Reactions: Face Palm 1


----------



## EulersK (Oct 27, 2018)

One man's opinion: Once all caps are being used in a written disagreement, all hopes of a progressive discussion have gone out the window.

Reactions: Like 2 | Dislike 1 | Agree 4 | Funny 5 | Love 1


----------



## viper69 (Oct 27, 2018)

8LeggedLair said:


> I know of someone that keeps 8 P.Metallica’s as communal... they’re all mid size juvies, looks amazing and was very expensive no doubt.


Just getting lucky. They don't live communally in the wild.


----------



## Goopyguy56 (Oct 27, 2018)

Goopyguy56 said:


> Ok so what is your point? Are you going  to give me evidence from a scientific paper or not?[/QUOTEI listen folks, im not trying to start a fight. I believe videos are pretty good evidence. Not sure whats so bad about that. Since there is not one scientific paper that states emphaticaly that h gigas is not communal I believe that I am +1. If that video is not h gigas please correct me. If it is why are we arguing against them being communal.


----------



## viper69 (Oct 27, 2018)

Videos in general can be excellent evidence. When it comes to behavior of an animal that all of us know so very little about, the video provided doesn't tell us much of anything to make a logical conclusion, let alone a scientific one. There simply is not enough evidence from 1 video in this case.


----------



## Goopyguy56 (Oct 27, 2018)

Does this video show not show you a group of H gigas communaly? If you were interested in seeing more there is plenty more. Heck, i just saw them selling communal groups of 5 on fear not tarantulas. Still waiting on evidence againt them being comunal btw


----------



## viper69 (Oct 27, 2018)

Goopyguy56 said:


> Does this video show not show you a group of H gigas communaly?

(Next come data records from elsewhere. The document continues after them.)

Lemma forward_to_child_later c sg w :
  refusing w → total (forward_to_child c sg) w (λ _ w', later w w').
Proof.
  intros Hr. unfold forward_to_child.
  destruct (pid_from_u32 c); [|by apply total_pure, later_refl].
  destruct (Signal_from_named_raw sg); [|by later_step a w1 H1].
  later_step a w1 H1; [done|]. destruct a; [by apply total_pure|].
  later_step a w2 H2; [apply H1|]. by apply (later_trans w w1).
Qed.

Lemma forward_all_later c l w : refusing w → total (forward_all c l) w (λ _ w', later w w').
Proof.
  revert w. induction l as [|sg l IH]; intros w Hr; cbn [forward_all].
  { by apply total_pure, later_refl. }
  eapply total_andthen; [by apply forward_to_child_later|].
  intros ? w1 H1. eapply total_mono; [apply IH, H1|]. intros ? w2. by apply later_trans.
Qed.

Lemma grace_loop_total n dl w :
  refusing w → (dl ≤ clock w + N.of_nat n * POLL_INTERVAL)%N →
  total (grace_loop (S n) dl) w (λ _ w', later w w').
Proof.
  remember (S n) as m eqn:Hm. revert n w Hm.
  induction m as [|m IH]; intros n w [= ->] Hr Hdl; cbn [grace_loop].
  apply now_later; [done|]. intros now w1 H1 Hnow. case_decide as Hd; [|by apply total_pure].
  destruct n as [|n]; [lia|].
  eapply total_andthen; [apply try_wait_later, H1|]. intros [st|] w2 H2.
  { by apply total_pure, (later_trans w w1). }
  apply sleep_later; [apply H2|]. intros ? w3 H3 Hclk.
  pose proof (later_trans _ _ _ H1 H2) as H12. eapply total_mono; [apply (IH n); [done|apply H3|]|].
  - destruct H12. lia.
  - intros ? w4 H4. eauto with eltanin.
Qed.

Lemma terminate_total c w :
  refusing w → total (terminate_for_lapsed_authorization c) w (λ _ w', later w w').
Proof.
  intros Hr. unfold terminate_for_lapsed_authorization.
  destruct (pid_from_u32 c) as [p|]; [|by apply try_wait_later].
  later_step a1 w1 H1; [done|]. apply now_later; [apply H1|]. intros now w2 H2 Hnow.
  eapply total_andthen.
  { apply (grace_loop_total 26); [apply H2|].
    unfold TERMINATION_GRACE, POLL_INTERVAL, Duration_from_secs, Duration_from_millis, nanos_per_sec. lia. }
  intros [st|] w3 H3; [apply total_pure; eauto with eltanin|].
  later_step a4 w4 H4; [apply H3|]. later_step a5 w5 H5; [apply H4|].
  later_step a6 w6 H6; [apply H5|]. apply total_pure. eauto 10 with eltanin.
Qed.

Lemma renew_total rq r w :
  refusing w →
  total (renew rq r) w (λ r' w', later w w' ∧ deadline r' = deadline r).
Proof.
  intros Hr. unfold renew, exchange. apply now_later; [done|]. intros now w1 H1 _.
  apply (total_do (QExchange (RequestLease rq))). intros a w2 Ha.
  pose proof (ask_later _ _ _ _ (proj1 H1) Ha) as H2.
  pose proof (λ l, refusing_denies rq l w1 (proj1 H1)) as Hno. rewrite Ha in Hno.
  destruct a as [[l| | | |]|]; [by destruct (Hno l)|..];
    apply total_pure; eauto with eltanin.
Qed.

Lemma supervise_loop_total rq c n r w :
  refusing w → (deadline r ≤ clock w + N.of_nat n * POLL_INTERVAL)%N →
  total (supervise_loop (S n) rq r c) w (λ _ w', later w w').
Proof.
  remember (S n) as m eqn:Hm. revert n r w Hm.
  induction m as [|m IH]; intros n r w [= ->] Hr Hdl; cbn [supervise_loop].
  eapply total_andthen; [by apply try_wait_later|]. intros [st|] w1 H1.
  { eapply total_andthen; [apply release_loop_later, H1|]. intros ? w2 H2.
    apply total_pure. eauto with eltanin. }
  later_step sigs w2 H2; [apply H1|].
  eapply total_andthen; [apply forward_all_later, H2|]. intros ? w3 H3.
  pose proof (later_trans _ _ _ (later_trans _ _ _ H1 H2) H3) as H13.
  apply now_later; [apply H3|]. intros now w4 H4 Hnow.
  pose proof (later_trans _ _ _ H13 H4) as H14. case_decide as Hlapse.
  - eapply total_andthen; [apply terminate_total, H4|]. intros o w5 H5.
    eapply total_andthen; [apply release_loop_later, H5|]. intros ? w6 H6.
    apply total_pure. exact (later_trans _ _ _ (later_trans _ _ _ H14 H5) H6).
  - assert (∃ k, n = S k) as [k ->] by (exists (Nat.pred n); destruct n; [destruct H13|]; lia).
    eapply (total_andthen _ _ _ (λ r' w', later w4 w' ∧ deadline r' = deadline r)).
    { case_decide as Hd; [apply renew_total, H4|]. apply total_pure. split; [apply later_refl, H4|done]. }
    intros r' w5 [H5 Hr']. apply sleep_later; [apply H5|]. intros ? w6 H6 Hclk.
    pose proof (later_trans _ _ _ H14 H5) as H15.
    eapply total_mono; [apply (IH k); [done|apply H6|]|].
    + rewrite Hr'. destruct H15. lia.
    + intros ? w7 H7. eauto with eltanin.
Qed.

Lemma safe_deadline_clamped base remaining :
  (base ≤ safe_deadline base remaining ≤ base + MAX_LEASE_REMAINING)%N.
Proof. unfold safe_deadline, Instant_checked_add. case_decide; cbn; lia. Qed.
Lemma status_signaled n (dumped : bool) :
  (1 ≤ n ≤ 126)%N →
  status_to_exit_code (mk_ExitStatus (Z.lor (Z.of_N n) (if dumped then 128 else 0))) = (128 + n)%N.
Proof.
  intros Hn. assert (Forall (λ k, ∀ d : bool,
      status_to_exit_code (mk_ExitStatus (Z.lor (Z.of_nat k) (if d then 128 else 0)))
      = (128 + N.of_nat k)%N)
    (seq 1 126)) as Hall.
  { apply Forall_forall. intros k Hk d. revert k Hk. apply Forall_forall.
    destruct d; by apply (bool_decide_unpack _); vm_compute. }
  rewrite Forall_forall in Hall. specialize (Hall (N.to_nat n)). rewrite N2Nat.id in Hall.
  rewrite <-nat_N_Z in Hall. setoid_rewrite N2Nat.id in Hall.
  apply Hall, elem_of_seq. lia.
Qed.

Lemma swap_held (new old : LeaseId) : new ≠ old → ({[new]} ∪ {[old]}) ∖ {[old]} = ({[new]} : gset LeaseId).
Proof. intros. set_solver. Qed.

Lemma swap_held_subset (new old : LeaseId) (h : gset LeaseId) :
  h ⊆ {[old]} → ({[new]} ∪ h) ∖ {[old]} ⊆ {[new]}.
Proof. set_solver. Qed.

Lemma drop_subset (id : LeaseId) (h : gset LeaseId) : h ⊆ {[id]} → h ∖ {[id]} = ∅.
Proof. set_solver. Qed.

Lemma held_more (id : LeaseId) (h : gset LeaseId) : id ∈ {[id]} ∪ h.
Proof. set_solver. Qed.

Section monitor.
Context `{Rustix}.

Definition launch_step (s : launch_state) (e : event) : launch_state :=
  let 'mk_event q a := e in
  match q return answer q → launch_state with
  | QNow => λ now, note_now s now
  | QExchange (RequestLease _) => λ r,
      match r with Ok (LeaseGranted l) => note_grant s l | _ => s end
  | QExchange (ReleaseLease r) => λ _, with_held s (held s ∖ {[rr_lease_id r]})
  | QSpawn _ _ => λ r, match r with Ok pid => note_spawn s pid | Err _ => s end
  | QTryWait => λ r, match r with Ok (Some st) => note_exit s (Some st) | _ => s end
  | QWait => λ r, note_exit s (match r with Ok st => Some st | Err _ => None end)
  | QSignals => λ l, with_pending s (pending s ++ omap Signal_from_named_raw l)
  | QKill _ _ => λ _, with_pending s (tail (pending s))
  | QKillGroup _ _ | QKillChild => λ _, note_kill s
  | QTeardown => λ _, note_teardown s
  | _ => λ _, s
  end a.

(** The child's id is one a process can have. *)
Definition pid_ok (s : launch_state) : Prop := ∀ c, child s = Some c → pid_from_u32 c ≠ None.

(** The latest lease granted has not been given back. *)
Definition holds_latest (s : launch_state) : Prop :=
  match latest s with
  | Some (id, _) => id ∈ held s
  | None => False
  end.

(** What is checked of every event: a living workload is leased once the event
    has happened; nothing happens after the teardown, which finds no lease held
    and no workload alive; only a lapse is answered with a kill; and a signal is
    forwarded when it is next in line, before anything else is waited for. *)
Definition launch_check (s : launch_state) (e : event) : Prop :=
  let s' := launch_step s e in
  (fresh s' = true → pid_ok s' → alive s' = true → holds_latest s') ∧
  match asked e with
  | QNow | QSleep _ | QSignals => torn s = false ∧ (pid_ok s → pending s = [])
  | QExchange _ | QInstallSignals | QTryWait | QWait | QEstablish => torn s = false
  | QSpawn _ _ => torn s = false ∧ child s = None
  | QTeardown => torn s = false ∧ held s = ∅ ∧ (pid_ok s → pending s = [] ∧ alive s = false)
  | QKill p sig => torn s = false ∧
      ∃ n c, sig = SigNamed n ∧ child s = Some c ∧ pid_from_u32 c = Some p ∧
        head (pending s) = Some n
  | QKillGroup p _ => torn s = false ∧ lapsed s = true ∧
      ∃ c, child s = Some c ∧ pid_from_u32 c = Some p
  | QKillChild => torn s = false ∧ lapsed s = true
  | QWarn => True
  end.

(** ** Lemmas *)

Context {W : Type} `{World W}.

Abbreviation ltriple := (triple (W := W) launch_step launch_check).

Definition leased (s : launch_state) : Prop :=
  fresh s = true → pid_ok s → alive s = true → holds_latest s.

(** Nothing is torn down and no signal waits. *)
Definition running (s : launch_state) : Prop := torn s = false ∧ (pid_ok s → pending s = []).

Lemma try_wait_triple s :
  leased s → running s →
  ltriple s try_wait (λ o s', s' = if o is Some _ then note_exit s o else s).
Proof.
  intros Hl [Ht _]. unfold try_wait. perform_step a.
  destruct a as [[st|]|]; (split; [|by apply triple_pure]); split; done.
Qed.

Definition dropped (s : launch_state) (id : LeaseId) : launch_state := with_held s (held s ∖ {[id]}).

Lemma dropped_idemp s id : dropped (dropped s id) id = dropped s id.
Proof. unfold dropped, with_held. cbn. f_equal. set_solver. Qed.

Lemma release_loop_triple n bs s id :
  leased (dropped s id) → running s → dropped s id = s →
  ltriple s (release_loop n bs id) (λ _ s', s' = s).
Proof.
  revert bs. induction n as [|n IH]; intros bs Hl [Ht Hp] Hid; cbn [release_loop].
  { perform_step a. destruct a. rewrite Hid in Hl. done. }
  unfold exchange; perform_step r. split; [done|].
  change (launch_step s (QExchange (ReleaseLease (mk_ReleaseRequest id)) ▷ r)) with (dropped s id).
  rewrite Hid. assert (ltriple s (release_loop n [] id) (λ _ s', s' = s)) as Hdone by by apply IH.
  assert (ltriple s (match bs with [] => release_loop n [] id
     | b :: bs => perform (QSleep b);;; release_loop n bs id end) (λ _ s', s' = s)) as Hretry.
  { destruct bs as [|b bs]; [done|]. perform_step a. destruct a. split.
    - split; [by rewrite Hid in Hl|done].
    - by apply IH. }
  destruct r as [[]|]; try exact Hretry. by apply triple_pure.
Qed.

Lemma release_triple s id :
  leased (dropped s id) → running s →
  ltriple s (release id) (λ _ s', s' = dropped s id).
Proof.
  intros Hl [Ht Hp]. unfold release. cbn [release_loop plus length RELEASE_RETRY_BACKOFFS].
  assert (running (dropped s id)) as Hr by done.
  unfold exchange; perform_step r. split; [done|].
  change (launch_step s (QExchange (ReleaseLease (mk_ReleaseRequest id)) ▷ r)) with (dropped s id).
  assert (ltriple (dropped s id)
    (perform (QSleep (Duration_from_millis 100));;;
     release_loop 2 [Duration_from_millis 200] id) (λ _ s', s' = dropped s id)) as Hretry.
  { perform_step a. destruct a. split; [by split|].
    apply release_loop_triple; [by rewrite dropped_idemp|done|by rewrite dropped_idemp]. }
  destruct r as [[]|]; try exact Hretry. by apply triple_pure.
Qed.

Objectively speaking- it doesn't, it suggests it may be possible. Maybe the owner/s had a few more, and lost some to cannibalism. Regardless, it's one video, not hundreds. Even if there were hundreds by different people, doesn't mean it happens in the wild. That's all people are saying.

Reactions: Dislike 1 | Agree 4


----------



## 8LeggedLair (Oct 27, 2018)

viper69 said:


> Just getting lucky. They don't live communally in the wild.


Yep he is, he bought them all together as Slings, and stayed together, it’s rather awesome to watch them


----------



## viper69 (Oct 27, 2018)

8LeggedLair said:


> Yep he is, he bought them all together as Slings, and stayed together, it’s rather awesome to watch them


I saw a guy, he had about 70 in a hex tank. Lost some due to cannibalism. I would have been more than happy to take a few off his hands hah.

Reactions: Like 1


----------



## 8LeggedLair (Oct 27, 2018)

viper69 said:


> I saw a guy, he had about 70 in a hex tank. Lost some due to cannibalism. I would have been more than happy to take a few off his hands hah.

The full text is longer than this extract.